Paper summary: Poking a Hole in the Wall: Efficient Censorship-Resistant Internet Communications by Parasitizing on WebRTC (CCS 2020

Poking a Hole in the Wall: Efficient Censorship-Resistant Internet Communications by Parasitizing on WebRTC
Diogo Barradas, Nuno Santos, Luís Rodrigues, Vítor Nunes

This paper presents a censorship circumvention design called Protozoa. Protozoa belongs to the class of systems that are use what the authors call “multimedia covert streaming”: disguising a channel to look like the transmission of an audio or video stream. Past such systems have either mimicked the surface-level features of an encrypted media stream (e.g. SkypeMorph), which gives rise to dead-parrot attacks; or they have encoded data into the audio/video signal in a way that survives media compression (e.g. CovertCast), which comes with a loss of efficiency and the challenge of matching packet size and timing features. The main innovation of Protozoa is that while it tunnels through a genuine video streaming application, it doesn’t actually exchange properly encoded video streams. Instead, it takes an input video stream (such as the webcam video) as a carrier, scoops out its encoded video bitstream, and replaces it with covert data. The recipient extracts the covert data and throws away the video stream container. This is all done without modifying the sizes or timing of video stream packets, so the traffic characteristics of Protozoa are identical to hose of the carrier video. Overall encryption of the media stream prevents an observer from seeing that any traffic replacement has happened. The design, which the authors call “encoded media tunneling,” allows for both higher performance and better resistance to traffic analysis. Encoded media tunneling in some ways resembles Slitheen, which also uses an independent carrier traffic generator and opportunistically replaces part of the traffic with covert data.

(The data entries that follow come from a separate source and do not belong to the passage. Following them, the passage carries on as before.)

(** ** Samples *)

Module RedTeamSample.
#[local] Instance json : SummaryJSON := {| marshalSummary _ := Ok [] |}.
(** A device whose quote is its report data. *)
#[local] Instance tee : OtherTee := {|
  getTdxQuoteProvider := None; getRawQuote d := Ok d; getEvidence _ := Ok []; getToken _ := Ok []; embeddedAttestation := [] |}.
#[local] Instance abi : ReportAbi := {|
  ReportToProto _ := Err (ErrNew "abi"); QuoteToProto b := Ok (Some (mkQuoteV4 [] [] [] [] [] [] [] [] b [])) |}.
#[local] Instance honest : HonestTdx.
Proof. split; [done|]. intros d Hd. eexists d, _. split_and!; [done| |done|done]. by intros ->. Qed.

Definition opts : runOptions := mkRunOptions " TDX " 0 "" false false "".
Definition guest : machine := mkMachine false false true None.

Lemma honest_tdx_passes_witness :
  exists summary, run guest 0 (Ok []) (Ok []) opts [] = Some (Ok summary, [])
    /\ su_Platform summary = platformTDX /\ su_AppraisalContractCheck summary = false.
Proof. apply (honest_tdx_passes guest 0 [] [] opts []); [by left|done..]. Defined.

Definition hostData : list byte := replicate 32 xab.
Definition snpOpts : runOptions := mkRunOptions "snp" 0 (hexEncode hostData) true true "".
Definition parsed : extractedEvidence := mkExtracted [] hostData.
Definition hash : string := sha256Hex hostData.

Lemma appraisal_checked_witness :
  appraise platformSNP snpOpts parsed = Ok (true, hash)
  /\ exists n, NormalizeSEVSNPHostData (TrimSpace (hexEncode hostData)) = Ok n
     /\ NormalizeSEVSNPHostData (hexEncode hostData) = Ok n.
Proof.
  assert (appraise platformSNP snpOpts parsed = Ok (true, hash)) as H by (by vm_compute). split; [exact H|].
  apply (proj1 (proj2 (appraisal_checked platformSNP snpOpts parsed hash H))). by vm_compute.
Defined.

Definition blankOpts : runOptions := mkRunOptions "snp" 0 " " false false "".
Lemma blank_host_data_unchecked_witness : appraise platformSNP blankOpts parsed = Ok (true, hash).
Proof. apply (blank_host_data_unchecked platformSNP blankOpts parsed); [left|done..]. Defined.
End RedTeamSample.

The authors build a prototype of the system using a version of Chromium that is modified to permit hooking the video transport layer and replacing the video bitstream. They do most of their testing with Whereby, a WebRTC video conferencing service. The client and proxy first share a meeting room identifier out of band. Both parties then enter the meeting room in the modified Chromium and start a meeting. Protozoa takes over the video stream and starts replacing content. Using an established service like Whereby has the advantage that most concerns about WebRTC fingerprinting do not apply: the WebRTC stack comes from a browser, and the browser automatically uses the service’s own signaling servers and STUN/TURN servers. The authors build a data set of synthetic traffic and evaluate detectability using a machine learning classifier. Protozoa-tunnelled traffic is barely more detectable than random chance, which is expected, given how it works.

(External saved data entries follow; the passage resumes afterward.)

Definition readFileOrData (input : string) : result error (list byte) :=
  match os_stat h input with Ok _ => os_read h input | Err _ => Ok (bytesOf input) end.

Definition LoadX509KeyPair (certFile keyFile : string) : result error Cert :=
  let* cert := wrapRes "failed to read certificate" (readFileOrData certFile) in
  let* key := wrapRes "failed to read private key" (readFileOrData keyFile) in
  X509KeyPair cert key.

Definition LoadRootCACerts (input : string) : result error (option (list (list byte))) :=
  let* pemData := wrapRes "failed to load root CA data" (readFileOrData input) in
  if len pemData =? 0 then Ok None
  else if negb (appendCertsFromPEM pemData) then Err (ErrNew "failed to append root CA certificate")
  else Ok (Some [pemData]).

(** *** gRPC: [grpc/grpc.go] *)

Definition tlsCredentials (c : serverConfig) : result error (tlsConfig Cert) :=
  let* certificate := wrapRes "failed to load gRPC server certificate"
                        (LoadX509KeyPair (sc_CertFile c) (sc_KeyFile c)) in
  let t := mkTlsConfig 0 NoClientCert [certificate] None None [] in
  let* rootCA := wrapRes "failed to load root CA file" (LoadRootCACerts (sc_ServerCAFile c)) in
  let t := match rootCA with Some p => withRootCAs (Some p) t | None => t end in
  let* clientCA := wrapRes "failed to load client CA file" (LoadRootCACerts (sc_ClientCAFile c)) in
  Ok match clientCA with
     | Some p => withClientAuth RequireAndVerifyClientCert (withClientCAs (Some p) t)
     | None => t
     end.

(** [Stop], of a server that has been made or has not. *)
Definition grpcStop (made graceful : bool) : list (srvEvent Cert) :=
  (if made then [SHealth false; SGraceful graceful] else [])
  ++ (if graceful then [] else if made then [SHardStop] else []) ++ [SCancel].

Definition grpcStart (listen : string -> option error) (e : ending) (c : serverConfig)
  : option error * list (srvEvent Cert) :=
  if negb (tlsConfigured c) && negb (PlaintextBindAllowed (sc_Host c))
  then (Some (ErrWrap (baseAddress c) ErrPlaintextPublicGRPC), [])
  else match listen (baseAddress c) with
  | Some err => (Some (ErrWrap ("failed to listen on " +:+ baseAddress c) err), [])
  | None =>
      match (if tlsConfigured c then let* t := tlsCredentials c in Ok (Some t) else Ok None) with
      | Err err => (Some err, [SListen (baseAddress c); SClose])
      | Ok t =>
          let evs := [SListen (baseAddress c); SHealth true; SServe t] in
          match e with
          | CtxDone graceful _ => (None, evs ++ grpcStop true graceful)
          | ServeEnded err => (err, evs ++ [SCancel])
          end
      end
  end.

(** *** HTTP: [http/http.go] *)

Definition httpStop (name protocol : string) (c : serverConfig) (shutdown : option error)
  : option error * list (srvEvent Cert) :=
  (wrapErr (name +:+ " " +:+ protocol +:+ " server shutdown at " +:+ baseAddress c) shutdown, [SShutdown; SCancel]).

Definition httpStart (name : string) (e : ending) (c : serverConfig) : option error * list (srvEvent Cert) :=
  match (if tlsConfigured c
         then let* certificate := LoadX509KeyPair (sc_CertFile c) (sc_KeyFile c) in
              Ok ("https", Some (mkTlsConfig 0 NoClientCert [certificate] None None []))
         else Ok ("http", None)) with
  | Err err => (Some err, [])
  | Ok (protocol, t) =>
      let evs := [SListen (baseAddress c); SServe t] in
      match e with
      | CtxDone _ shutdown => let '(r, evs') := httpStop name protocol c shutdown in (r, evs ++ evs')
      | ServeEnded err => (err, evs)
      end
  end.

(** *** Stopping: [server.go] *)

(** A server is what its [Stop] returns and does; [text] is [Error]. *)
Definition stopOne (text : error -> string) (acc : option error * list (srvEvent Cert))
    (srv : option error * list (srvEvent Cert)) : option error * list (srvEvent Cert) :=
  let '(out, evs) := acc in
  let '(r, evs') := srv in
  (match r with
   | None => out
   | Some err => Some match out with None => err | Some o => ErrWrap (text o) err end
   end, evs ++ evs').
Definition stopAll (text : error -> string) (servers : list (option error * list (srvEvent Cert)))
  : option error * list (srvEvent Cert) := foldl (stopOne text) (None, []) servers.

(** Whether a signal comes before the context is done. *)
Definition StopSignalHandler (text : error -> string) (signal : bool)
    (servers : list (option error * list (srvEvent Cert))) : option error * list (srvEvent Cert) :=
  if signal then let '(err, evs) := stopAll text servers in (err, evs ++ [SCancel]) else (None, []).

(** ** What the gRPC server asks of its clients *)

(** The data of the client CA, if there is any. *)
Definition clientCA (c : serverConfig) : list byte := match readFileOrData (sc_ClientCAFile c) with Ok b => b | Err _ => [] end.

Lemma tlsCredentials_enforces c t :
  tlsCredentials c = Ok t ->
  (exists cert, LoadX509KeyPair (sc_CertFile c) (sc_KeyFile c) = Ok cert /\ tc_Certificates t = [cert])
  /\ match clientCA c with
     | [] => tc_ClientAuth t = NoClientCert /\ tc_ClientCAs t = None
     | pem => tc_ClientAuth t = RequireAndVerifyClientCert /\ tc_ClientCAs t = Some [pem]
     end.
Proof.
  unfold tlsCredentials, clientCA, LoadRootCACerts.
  destruct (LoadX509KeyPair _ _) as [cert|]; [|done]. cbn [wrapRes].
  destruct (readFileOrData (sc_ServerCAFile c)) as [root|]; [|done].
  destruct (readFileOrData (sc_ClientCAFile c)) as [ca|]; cbn [wrapRes]; [|by destruct (len root =? 0), (appendCertsFromPEM root)].
  destruct (len root =? 0), (appendCertsFromPEM root), ca as [|b ca]; cbn [wrapRes len negb]; try done;
    try (by intros [= <-]; split; [exists cert|]);
    rewrite (proj2 (Z.eqb_neq _ 0)) by (unfold len; cbn; lia);
    destruct (appendCertsFromPEM (b :: ca)); try done; intros [= <-]; by split; [exists cert|].
Qed.
End runtime.
End Runtime.

(** ** The server of the agent: [agent/cvms/server/cvm.go] *)

Module Agent.
Section agent.
Context {K : Type} `{AgentCrypto K}.

(** A gRPC server with the authentication its interceptors call, the socket it serves and
    whether it was stopped. *)
Record grpcServer := mkGrpc { gs_auth : service K; gs_at : option listenAt; gs_stopped : bool }.

(** [as_all] are the servers made so far; the field [gs] is the index of one of them. *)
Record agentServer := mkAgentServer { as_host : string; as_all : list grpcServer; as_gs : option nat }.

Definition NewServer (host : string) : agentServer := mkAgentServer host [] None.

(** [Start]; a server that could not listen stays behind in the field [gs]. *)
Definition Start (listen : listenAt -> option error) (manifest : ManifestKeys) (s : agentServer)
  : option error * agentServer :=
  match New manifest with
  | Err e => (Some e, s)
  | Ok authSvc =>
      let made at_ := mkAgentServer (as_host s) (as_all s ++ [mkGrpc authSvc at_ false]) (Some (length (as_all s))) in
      match agentListen (as_host s) with
      | Err e => (Some e, made None)
      | Ok l => match listen l with
                | Some e => (Some e, made None)
                | None => (None, made (Some l))
                end
      end
  end.

Definition stopServer (g : grpcServer) : grpcServer := mkGrpc (gs_auth g) (gs_at g) true.
Definition Stop (s : agentServer) : option error * agentServer :=
  (None, match as_gs s with
         | None => s
         | Some n => mkAgentServer (as_host s) (alter stopServer n (as_all s)) (as_gs s)
         end).

Definition serves (g : grpcServer) : Prop := gs_at g <> None /\ gs_stopped g = false.

(** Calls of the CVMS client, in the order in which they reach the server. *)
Inductive call := CStart (listen : listenAt -> option error) (manifest : ManifestKeys) | CStop.
Definition perform1 (s : agentServer) (c : call) : agentServer :=
  match c with CStart listen m => snd (Start listen m s) | CStop => snd (Stop s) end.
Definition runCalls (cs : list call) (s : agentServer) : agentServer := foldl perform1 s cs.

What makes Whereby a suitable media streaming service is that it establishes a direct peer-to-peer WebRTC connection between the two meeting participants, and both peers know to extract data from the video stream and not treat it like actual video. Protozoa would not work with services that intercept the media stream at a middlebox and attempt to decode it, as Discord is reported to do. Reliability and retransmission of data within the (potentially unreliable) media tunnel is handled by the OS kernels at both ends, as with a VPN. The system doesn’t have any inherent defense against insider attack or proxy enumeration; as with other covert tunnels, you need to take care that the IP addresses of Protozoa proxies do not become known to censors.

Thanks to the authors for commenting on a draft of this summary.